Many components of the Kommunity FK gestalt are more literary than musical: Mata confesses to being inspired by Burroughs, Dali, and Dadaism. Sonically, Mata's influences are incredibly diverse. While some are more pronounced than others—nods to David Bowie are worn proudly on a crushed velvet sleeve—others become obvious only upon repeat listening. One senses echoes of Throbbing Gristle's bold experimentation; some listeners may experience flashbacks to the arresting synth grind of The Screamers.
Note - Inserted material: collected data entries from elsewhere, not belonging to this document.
Lemma apply_layout_spec ix f p : wf_index ix f -> is_perm (ntotal ix) p ->
  wp (apply_layout ix p) (fun ix' => exists f', wf_index ix' f' /\
    ntotal ix' = ntotal ix /\ reorder_perm ix' = p /\
    HNSW.renamed p (hnsw ix) (hnsw ix') /\ storage_moved (ntotal ix) p f f').
Proof.
  intros [Hwf Hst Hcs] Hp. unfold apply_layout, permute_entries. rewrite Hst. apply wp_bind, wp_bind.
  eapply wp_mono; [by apply reorder_node_metadata_spec|]. intros norms [_ Hnorms].
  apply wp_bind. eapply wp_mono; [by apply permute_codes_spec|]. intros cs [Hlen Hcodes].
  apply wp_bind. eapply wp_mono; [by apply HNSW.permute_entries_spec|]. intros h' [Hwf' Hren].
  apply wp_bind. eapply (wp_mono _ (fun inv =>
    match inverse_l2_norms f, inv with
    | Some v, Some v' => length v = ntotal ix -> forall i o, p !! i = Some o -> v' !! i = v !! o
    | None, None => True
    | _, _ => False
    end)).
  { destruct (inverse_l2_norms f) as [v|]; [|done]. apply wp_bind.
    eapply wp_mono; [by apply reorder_node_metadata_spec|]. by intros v' [_ ?]. }
  intros inv Hinv. exists (mkFlat (code_size f) cs norms inv). split_and!; [|done|done|done|].
  - split; simpl; [done|done|by rewrite Hlen].
  - by split_and!.
Qed.

(** ** Adjacency normalisation *)

Lemma live_of_nat (l : list nat) m : HNSW.live ((Z.of_nat <$> l) ++ replicate m (-1)%Z) = l.
Proof.
  induction l as [|x l IH]; [by destruct m|].
  rewrite fmap_cons. simpl. rewrite (proj2 (Z.ltb_ge _ _)) by lia. by rewrite IH, Nat2Z.id.
Qed.

Lemma length_live l : length (HNSW.live l) <= length l.
Proof. induction l as [|v l IH]; simpl; [done|]. destruct (v <? 0)%Z; simpl; lia. Qed.

(** The slot group that [sort_node_links] writes. *)
Definition sorted_group (old : list Z) : list Z :=
  (Z.of_nat <$> sort_ids (HNSW.live old)) ++
  replicate (length old - length (HNSW.live old)) (-1)%Z.

Lemma length_sort_ids l : length (sort_ids l) = length l.
Proof. unfold sort_ids. by rewrite merge_sort_Permutation. Qed.

Lemma length_sorted_group old : length (sorted_group old) = length old.
Proof.
  unfold sorted_group. rewrite length_app, length_fmap, length_sort_ids, length_replicate.
  pose proof (length_live old). lia.
Qed.

Lemma sort_node_links_spec h nbrs i b e :
  HNSW.neighbor_range h i 0 = Ret (b, e) -> b <= e <= length nbrs ->
  wp (sort_node_links h nbrs i) (fun nbrs' =>
    nbrs' = take b nbrs ++ sorted_group (slice b e nbrs) ++ drop e nbrs).
Proof.
  intros Hr Hbe. unfold sort_node_links. rewrite Hr. simpl.
  rewrite HNSW.for_links_live by lia. replace (b + (e - b)) with e by lia.
  apply wp_bind. eapply (wp_mono _ (fun tmp => tmp = HNSW.live (slice b e nbrs))).
  { apply (wp_foldM _ (fun pre tmp => tmp = pre)); [done| |done].
    intros pre a post t _ ->. done. }
  intros tmp ->. set (old := slice b e nbrs).
  assert (length old = e - b) as Hold by (apply length_slice; lia).
  pose proof (length_sorted_group old) as HW. pose proof (length_live old) as Hlv.
  apply (wp_for _ (fun j t => t = (take b nbrs ++ take (j - b) (sorted_group old)) ++ drop j nbrs)).
  - by rewrite Nat.sub_diag, app_nil_r, take_drop.
  - intros j t Hj ->.
    destruct (lookup_lt_is_Some_2 (sorted_group old) (j - b)) as [v Hv]; [lia|].
    assert (wp (vset ((take b nbrs ++ take (j - b) (sorted_group old)) ++ drop j nbrs) j v)
      (fun t => t = (take b nbrs ++ take (j + 1 - b) (sorted_group old)) ++ drop (j + 1) nbrs)) as Hset.
    { apply wp_vset_next.
      - rewrite length_app, !length_take. lia.
      - intros Hd. apply (f_equal length) in Hd. rewrite length_drop in Hd. simpl in Hd. lia.
      - intros y rest Hd. replace (j + 1 - b) with (S (j - b)) by lia.
        rewrite (take_S_r _ _ _ Hv), app_assoc. f_equal.
        by rewrite <- drop_drop, Hd. }
    unfold sorted_group in Hv. rewrite length_sort_ids.
    destruct (Nat.ltb_spec (j - b) (length (HNSW.live old))) as [Hlt|Hge].
    + rewrite lookup_app_l in Hv by (rewrite length_fmap, length_sort_ids; lia).
      rewrite list_lookup_fmap in Hv. destruct (sort_ids _ !! (j - b)) as [x|] eqn:Hx; [|done].
      rewrite (proj2 (vget_Ret _ _ _) Hx). simpl in *. by simplify_eq.
    + rewrite lookup_app_r in Hv by (rewrite length_fmap, length_sort_ids; lia).
      apply lookup_replicate in Hv as [-> _]. exact Hset.
  - intros t ->. replace (b + (e - b)) with e by lia.
    by rewrite (take_ge (sorted_group old)), <- app_assoc by lia.
Qed.

Section normalise.
Context {h : HNSW.t} {n : nat} (Hwf : HNSW.wf h n).

(** Level-0 slot groups of different nodes do not meet, so each node's group is
    read before it is written and written once. *)
Lemma groups_ordered i j b e b' e' : i < j -> j < n ->
  HNSW.neighbor_range h i 0 = Ret (b, e) -> HNSW.neighbor_range h j 0 = Ret (b', e') -> e <= b'.
Proof.
  intros Hij Hj Hi' Hj'.
  destruct (HNSW.neighbor_range_0 Hwf i) as (? & ? & o & o1 & Hi & _ & Ho1 & _ & He); [lia|].
  destruct (HNSW.neighbor_range_0 Hwf j) as (? & ? & o2 & ? & Hj2 & Ho2 & _ & Hb & _); [lia|].
  rewrite Hi in Hi'. rewrite Hj2 in Hj'. simplify_eq. assert (o1 <= o2); [|lia].
  eapply (HNSW.offset_le Hwf (i + 1) j); [lia|lia|done|done].
Qed.

Definition normalised (k : nat) (nbrs : list Z) : Prop :=
  length nbrs = length (HNSW.neighbors h) /\
  (forall j b e, j < k -> HNSW.neighbor_range h j 0 = Ret (b, e) ->
     slice b e nbrs = sorted_group (slice b e (HNSW.neighbors h))) /\
  (forall pos, (forall j b e, j < k -> HNSW.neighbor_range h j 0 = Ret (b, e) -> ~ b <= pos < e) ->
     nbrs !! pos = HNSW.neighbors h !! pos).

Lemma normalise_step i nbrs : i < n -> normalised i nbrs ->
  wp (sort_node_links h nbrs i) (normalised (i + 1)).
Proof.
  intros Hi (Hl & Hdone & Hrest).
  destruct (HNSW.neighbor_range_0 Hwf i Hi) as (b & e & o & o' & Hr & _ & _ & Hb & He).
  eapply wp_mono; [apply (sort_node_links_spec h nbrs i b e Hr); lia|]. intros nbrs' ->.
  assert (slice b e nbrs = slice b e (HNSW.neighbors h)) as Hsame.
  { apply slice_ext; [done|]. intros pos Hpos. apply Hrest. intros j b' e' Hj Hr'.
    pose proof (groups_ordered j i b' e' b e Hj Hi Hr' Hr). lia. }
  assert (length (sorted_group (slice b e nbrs)) = e - b) as HW.
  { rewrite length_sorted_group. apply length_slice. lia. }
  split_and!.
  - rewrite !length_app, HW, length_take, length_drop. lia.
  - intros j b' e' Hj Hr'. destruct (decide (j = i)) as [->|Hne].
    + rewrite Hr in Hr'. simplify_eq. rewrite slice_splice by (done || lia). by rewrite Hsame.
    + rewrite <- (Hdone j b' e') by (lia || done). apply slice_ext.
      { rewrite !length_app, HW, length_take, length_drop. lia. }
      intros pos Hpos. apply lookup_splice_out; [done|lia|]. left.
      pose proof (groups_ordered j i b' e' b e ltac:(lia) Hi Hr' Hr). lia.
  - intros pos Hpos. rewrite lookup_splice_out; [|done|lia|].
    + apply Hrest. intros j b' e' Hj. apply Hpos. lia.
    + destruct (decide (b <= pos < e)) as [Hin|]; [|lia].
      exfalso. eapply (Hpos i); [lia|done|done].
Qed.

(** What ROrder adds to the renumbering: every level-0 list sorted, upper
    levels as they were. *)
Definition level0_sorted (h' : HNSW.t) : Prop :=
  HNSW.cum_nneighbor_per_level h' = HNSW.cum_nneighbor_per_level h /\
  HNSW.levels h' = HNSW.levels h /\ HNSW.offsets h' = HNSW.offsets h /\
  HNSW.entry_point h' = HNSW.entry_point h /\ HNSW.max_level h' = HNSW.max_level h /\
  (forall i, i < n -> HNSW.links h' i 0 = sort_ids (HNSW.links h i 0)) /\
  (forall i l layer_no, HNSW.levels h !! i = Some l -> 1 <= layer_no < l ->
     HNSW.slots h' i layer_no = HNSW.slots h i layer_no).

Lemma sorted_group_bound old v : Forall (fun z => z < Z.of_nat n)%Z old ->
  v ∈ sorted_group old -> (-1 <= v < Z.of_nat n)%Z.
Proof.
  intros Hold Hv. unfold sorted_group in Hv. apply elem_of_app in Hv as [Hv|Hv].
  - apply list_elem_of_fmap in Hv as (x & -> & Hx). unfold sort_ids in Hx.
    rewrite merge_sort_Permutation in Hx. pose proof (HNSW.live_bound n old x Hold Hx). lia.
  - apply elem_of_replicate in Hv as [-> _]. lia.
Qed.

(** Whether slot [pos] belongs to the level-0 group of [i]. *)
Definition in_group (pos i : nat) : bool :=
  match HNSW.neighbor_range h i 0 with
  | Ret (b, e) => (b <=? pos) && (pos <? e)
  | _ => false
  end.

Lemma in_group_spec pos i b e : HNSW.neighbor_range h i 0 = Ret (b, e) ->
  in_group pos i = true <-> b <= pos < e.
Proof.
  intros Hr. unfold in_group. rewrite Hr, andb_true_iff, Nat.leb_le, Nat.ltb_lt. done.
Qed.

Lemma normalised_bound nbrs pos v : normalised n nbrs -> nbrs !! pos = Some v ->
  (-1 <= v < Z.of_nat n)%Z.
Proof.
  intros (Hl & Hdone & Hrest) Hv.
  destruct (decide (Exists (fun i => in_group pos i = true) (seq 0 n))) as [Hin|Hno].
  - apply Exists_exists in Hin as (i & Hi%elem_of_seq & Hg).
    destruct (HNSW.neighbor_range_0 Hwf i) as (b & e & o & o' & Hr & _ & _ & Hb & He); [lia|].
    rewrite (in_group_spec pos i b e Hr) in Hg.
    apply (sorted_group_bound (slice b e (HNSW.neighbors h))).
    { apply HNSW.slice_Forall. intros j x Hx.
      pose proof (HNSW.wf_nbr_range _ _ Hwf _ _ Hx). lia. }
    rewrite <- (Hdone i b e) by (lia || done). apply list_elem_of_lookup. exists (pos - b).
    rewrite lookup_slice by lia. by replace (b + (pos - b)) with pos by lia.
  - rewrite Hrest in Hv; [by eapply HNSW.wf_nbr_range|].
    intros i b e Hi Hr Hpos. apply Hno, Exists_exists. exists i.
    rewrite elem_of_seq, (in_group_spec pos i b e Hr). split; [lia|done].
Qed.

(** Upper-level slots lie outside every level-0 group. *)
Lemma upper_slots_outside i l layer_no b e pos j b0 e0 :
  HNSW.levels h !! i = Some l -> 1 <= layer_no < l ->
  HNSW.neighbor_range h i layer_no = Ret (b, e) -> b <= pos < e ->
  j < n -> HNSW.neighbor_range h j 0 = Ret (b0, e0) -> ~ b0 <= pos < e0.
Proof.
  intros Hlv Hlay Hr Hpos Hj Hr0.
  destruct (HNSW.neighbor_range_in Hwf i layer_no l Hlv) as (? & ? & o & o' & Hr' & Ho & Ho' & Hb & He);
    [lia|]. rewrite Hr in Hr'. injection Hr' as <- <-.
  assert (i < n) as Hi.
  { rewrite <- (HNSW.wf_levels _ _ Hwf). by eapply lookup_lt_Some. }
  destruct (HNSW.neighbor_range_0 Hwf j Hj) as (? & ? & p & p' & Hr0' & Hp & Hp' & Hb0 & He0).
  rewrite Hr0 in Hr0'. injection Hr0' as <- <-.
  destruct (Nat.lt_trichotomy j i) as [Hji|[->|Hij]].
  - assert (p' <= o) by (eapply (HNSW.offset_le Hwf (j + 1) i); [lia|lia|done|done]). lia.
  - assert (e0 <= b); [|lia]. revert Hr Hr0. unfold HNSW.neighbor_range, HNSW.cum_nb_neighbors.
    rewrite (proj2 (vget_Ret _ _ _) Ho). simpl.
    pose proof (HNSW.wf_level_range _ _ Hwf _ _ Hlv).
    destruct (HNSW.cum_at (h:=h) layer_no) as [cb Hcb]; [lia|].
    destruct (HNSW.cum_at (h:=h) (layer_no + 1)) as [ce Hce]; [lia|].
    destruct (HNSW.cum_at (h:=h) 1) as [c1 Hc1]; [lia|].
    rewrite (proj2 (vget_Ret _ _ _) Hcb), (proj2 (vget_Ret _ _ _) Hce). simpl.
    rewrite (proj2 (vget_Ret _ _ _) (HNSW.wf_cum0 _ _ Hwf)), (proj2 (vget_Ret _ _ _) Hc1). simpl.
    intros [= <- <-] [= <- <-]. assert (c1 <= cb); [|lia].
    eapply (HNSW.cum_le Hwf 1 layer_no); [lia|done|done].
  - assert (o' <= p) by (eapply (HNSW.offset_le Hwf (i + 1) j); [lia|lia|done|done]). lia.
Qed.

Lemma optimize_spec :
  wp (optimize_neighbors_by_id h n) (fun h' => HNSW.wf h' n /\ level0_sorted h').
Proof.
  unfold optimize_neighbors_by_id. apply wp_bind.
  apply (wp_for _ normalised).
  - split_and!; [done|lia|done].
  - intros i nbrs Hi Hn. apply normalise_step; [lia|done].
  - rewrite Nat.add_0_l. intros nbrs Hn. pose proof Hn as (Hl & Hdone & Hrest). split.
    + destruct Hwf. split; simpl; [done..| | |done]; [by rewrite Hl|].
      intros j v. by apply normalised_bound.
    + split_and!; [done..| |].
      * intros i Hi. unfold HNSW.links, HNSW.slots.
        change (HNSW.neighbor_range (HNSW.set_neighbors h nbrs) i 0) with (HNSW.neighbor_range h i 0).
        destruct (HNSW.neighbor_range_0 Hwf i Hi) as (b & e & o & o' & Hr & _).
        rewrite Hr. simpl. rewrite (Hdone i b e) by (lia || done). apply live_of_nat.
      * intros i l layer_no Hlv Hlay. unfold HNSW.slots.
        change (HNSW.neighbor_range (HNSW.set_neighbors h nbrs) i layer_no)
          with (HNSW.neighbor_range h i layer_no).
        destruct (HNSW.neighbor_range_in Hwf i layer_no l Hlv) as (b & e & o & o' & Hr & _); [lia|].
        rewrite Hr. simpl. apply slice_ext; [done|]. intros pos Hpos. apply Hrest.
        intros j b0 e0 Hj Hr0. by eapply (upper_slots_outside i l layer_no b e).
Qed.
Mata has chosen PreSonus Studio One as the sole DAW for use at his Vision and the Voice Studios, where he produces audio for film and records bands. Of course, this is also where he created the full-length La Santisima Muerte in 2010, reestablishing Kommunity FK as the torchbearers of death rock. La Santisima Muerte: Proper FKed Vol.1, a remix album, quickly followed.
“I use Studio One 2 exclusively for, well, everything!” Mata says. “When I have any kind of idea for a song, at any time day or night, I simply walk into my studio and begin composing, just like that. Studio One 2 makes recording my compositions very quick and easy. I've recorded a lot of my songs completely by myself—I perform, program, track, and edit all of the instrumentation. I also track all of my own vocals. It's so easy to use that I even do it one-handed at times! In this new world of 'do it yourself,' this is truly DIY.
“I tried using Cubase 4 to compose for La Santisima Muerte," reflects Mata, “and when I was offered the chance to participate in the beta testing for the initial Studio One release, I hit it and quit it! Immediately upon experiencing Studio One's quick response in both tracking and applying effects, I knew that I had found the best software for my needs.”
Mata is enthusiastic to share production tips, including Studio One 2's oft-overlooked Edit Undo feature. “When I'm not completely happy with a vocal take, I'll just add another by muting the previous take and recording a new track,” he explains. “However, to avoid having too many unnecessary tracks lying around, I'll just go to the Edit Undo thumbnail and click it to erase what I don't need or like in the composition. I also love the Mixtool, EyeQ, and Stereo Expander. These three applications help me design the volume, clarity, and width of any instrument and/or vocal within my compositions. Of course, drag-and-drop functionality is an incredible blessing in itself.”
When it's time to leave the mouse and keyboard for onstage pursuits more befitting of rock stardom, PreSonus follows Mata into the spotlight. “In the live performance setting, there are only two of us—Sherry Rubber and I—and a very clear and powerful headphone amp is necessary for our performances. We use two PreSonus HP4 headphone amps in order to perform live over our self-produced backing tracks. The HP4 has its own volume potentiometer and provides 150 mW of amplification. It suits our needs exactly.
“I must thank PreSonus for graciously granting me my much-needed and loved artist relationship,” Mata closes. “Without it, I would never have been able to continue producing my music. I would not have the opportunity to share my bits of Studio One experiences, which I hope inspires other musicians and composers to add to their recording and composition process! Studio One is the software that has changed my life and my way of looking at the modern studio experience.”